Clinical Cooperation Unit Neuropathology (B300), German Cancer Research Center (DKFZ), German Cancer Consortium (DKTK), and National Center for Tumor Diseases (NCT), Im Neuenheimer Feld 280, 69120, Heidelberg, Germany.
Department of Neuropathology, Heidelberg University Hospital, Heidelberg, Germany.
Acta Neuropathol. 2023 Jun;145(6):829-842. doi: 10.1007/s00401-023-02575-z. Epub 2023 Apr 24.

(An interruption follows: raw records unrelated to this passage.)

Lemma ht_run_rep dflt B os : forall h m,
  rep h m -> _bc h <= B -> 2 * (Z.of_nat (base.size m) + zlen os) <= B -> B < 2 ^ 29 ->
  exists h', ht_run dflt h os = Ok (h', (map_run dflt m os).2) /\ rep h' (map_run dflt m os).1.
Proof.
  induction os as [|o os IH]; intros h m Hr Hb Hs HB; [by exists h|].
  autorewrite with zlen in Hs. pose proof (zlen_nonneg os). simpl.
  destruct (ht_exec_rep dflt h m o B) as (h1 & -> & Hr1 & Hb1 & Hs1); [done..|lia|done|].
  cbn [mbind outcome_bind]. destruct (map_exec dflt m o) as [m1 r]. simpl in *.
  destruct (IH h1 m1) as (h2 & -> & Hr2); [done..|lia|done|]. cbn [mbind outcome_bind].
  destruct (map_run dflt m1 os) as [m2 rs]. by exists h2.
Qed.

(** ** Iteration *)

(** What an iterator has still to visit. *)
Definition remaining h (it : Iterator K) (rem : list (K * V)) : Prop :=
  (it_idx it < length (_t h))%nat /\
  exists pre post, chain (_t h) (it_idx it) = pre ++ post /\ it_b it = fst <$> head post /\
    rem = post ++ concat (drop (S (it_idx it)) (_t h)).

Lemma chain_nodup_lookup h m k v l r i :
  rep h m -> chain (_t h) i = l ++ (k, v) :: r -> k ∉ (l.*1) /\ k ∉ (r.*1).
Proof.
  intros Hr Hc. pose proof (rep_chain_nodup h m i Hr) as Hn. rewrite Hc, fmap_app in Hn.
  apply list.NoDup_app in Hn as (_ & Hd & Hn). apply list.NoDup_cons in Hn as [? _].
  split; [|done]. intros Hk. apply (Hd k Hk). set_solver.
Qed.

Lemma node_at_mid k v (l r : list (K * V)) :
  k ∉ (l.*1) -> node_at k (l ++ (k, v) :: r) = Some (k, v, fst <$> head r).
Proof.
  induction l as [|[k' w] l IH]; simpl; intros Hk; [by rewrite decide_True|].
  apply not_elem_of_cons in Hk as [? ?]. rewrite decide_False by done. auto.
Qed.

Lemma chain_erase_mid k v (l r : list (K * V)) :
  k ∉ (l.*1) -> chain_erase k (l ++ (k, v) :: r) = Some (l ++ r).
Proof.
  induction l as [|[k' w] l IH]; simpl; intros Hk; [by rewrite decide_True|].
  apply not_elem_of_cons in Hk as [? ?]. rewrite decide_False by done. by rewrite IH.
Qed.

Medulloblastoma (MB), one of the most common malignant pediatric brain tumor, is a heterogenous disease comprised of four distinct molecular groups (WNT, SHH, Group 3, Group 4). Each of these groups can be further subdivided into second-generation MB (SGS MB) molecular subgroups, each with distinct genetic and clinical characteristics. For instance, non-WNT/non-SHH MB (Group 3/4) can be subdivided molecularly into eight distinct and clinically relevant tumor subgroups. A further molecular stratification/summarization of these SGS MB would allow for the assignment of patients to risk-associated treatment protocols. Here, we performed DNA- and RNA-based analysis of 574 non-WNT/non-SHH MB and analyzed the clinical significance of various molecular patterns within the entire cohort and the eight SGS MB, with the aim to develop an optimal risk stratification of these tumors. Multigene analysis disclosed several survival-associated genes highly specific for each molecular subgroup within this non-WNT/non-SHH MB cohort with minimal inter-subgroup overlap. These subgroup-specific and prognostically relevant genes were associated with pathways that could underlie SGS MB clinical-molecular diversity and tumor-driving mechanisms. By combining survival-associated genes within each SGS MB, distinct metagene sets being appropriate for their optimal risk stratification were identified. Defined subgroup-specific metagene sets were independent variables in the multivariate models generated for each SGS MB and their prognostic value was confirmed in a completely non-overlapping validation cohort of non-WNT/non-SHH MB (n = 377). In summary, the current results indicate that the integration of transcriptome data in risk stratification models may improve outcome prediction for each non-WNT/non-SHH SGS MB. Identified subgroup-specific gene expression signatures could be relevant for clinical implementation and survival-associated metagene sets could be adopted for further SGS MB risk stratification. Future studies should aim at validating the prognostic role of these transcriptome-based SGS MB subtypes in prospective clinical trials.
髓母细胞瘤(MB)是最常见的儿童恶性脑肿瘤之一,是一种异质性疾病,由四个不同的分子群(WNT、SHH、Group 3、Group 4)组成。这些群体中的每一个都可以进一步细分为第二代髓母细胞瘤(SGS MB)分子亚群,每个亚群都具有独特的遗传和临床特征。例如,非 WNT/非 SHH MB(Group 3/4)可以在分子水平上进一步细分为八个不同的、具有临床相关性的肿瘤亚群。对这些 SGS MB 进行进一步的分子分层/总结,可以将患者分配到与风险相关的治疗方案中。在这里,我们对 574 例非 WNT/非 SHH MB 进行了基于 DNA 和 RNA 的分析,并分析了整个队列和八个 SGS MB 中各种分子模式的临床意义,旨在对这些肿瘤进行最佳的风险分层。多基因分析揭示了几个与每个分子亚群高度相关的生存相关基因,这些基因在非 WNT/非 SHH MB 亚群中具有最小的亚群重叠。这些亚群特异性和预后相关的基因与可能是 SGS MB 临床-分子多样性和肿瘤驱动机制基础的途径有关。通过组合每个 SGS MB 中的生存相关基因,确定了适合其最佳风险分层的不同元基因集。在为每个 SGS MB 生成的多变量模型中,定义的亚群特异性元基因集是独立变量,在非 WNT/非 SHH MB 的完全非重叠验证队列(n=377)中验证了它们的预后价值。总之,目前的结果表明,将转录组数据整合到风险分层模型中可能会提高每个非 WNT/非 SHH SGS MB 的预后预测。鉴定的亚群特异性基因表达特征可能与临床实施相关,而与生存相关的元基因集可用于进一步的 SGS MB 风险分层。未来的研究应旨在前瞻性临床试验中验证这些基于转录组的 SGS MB 亚型的预后作用。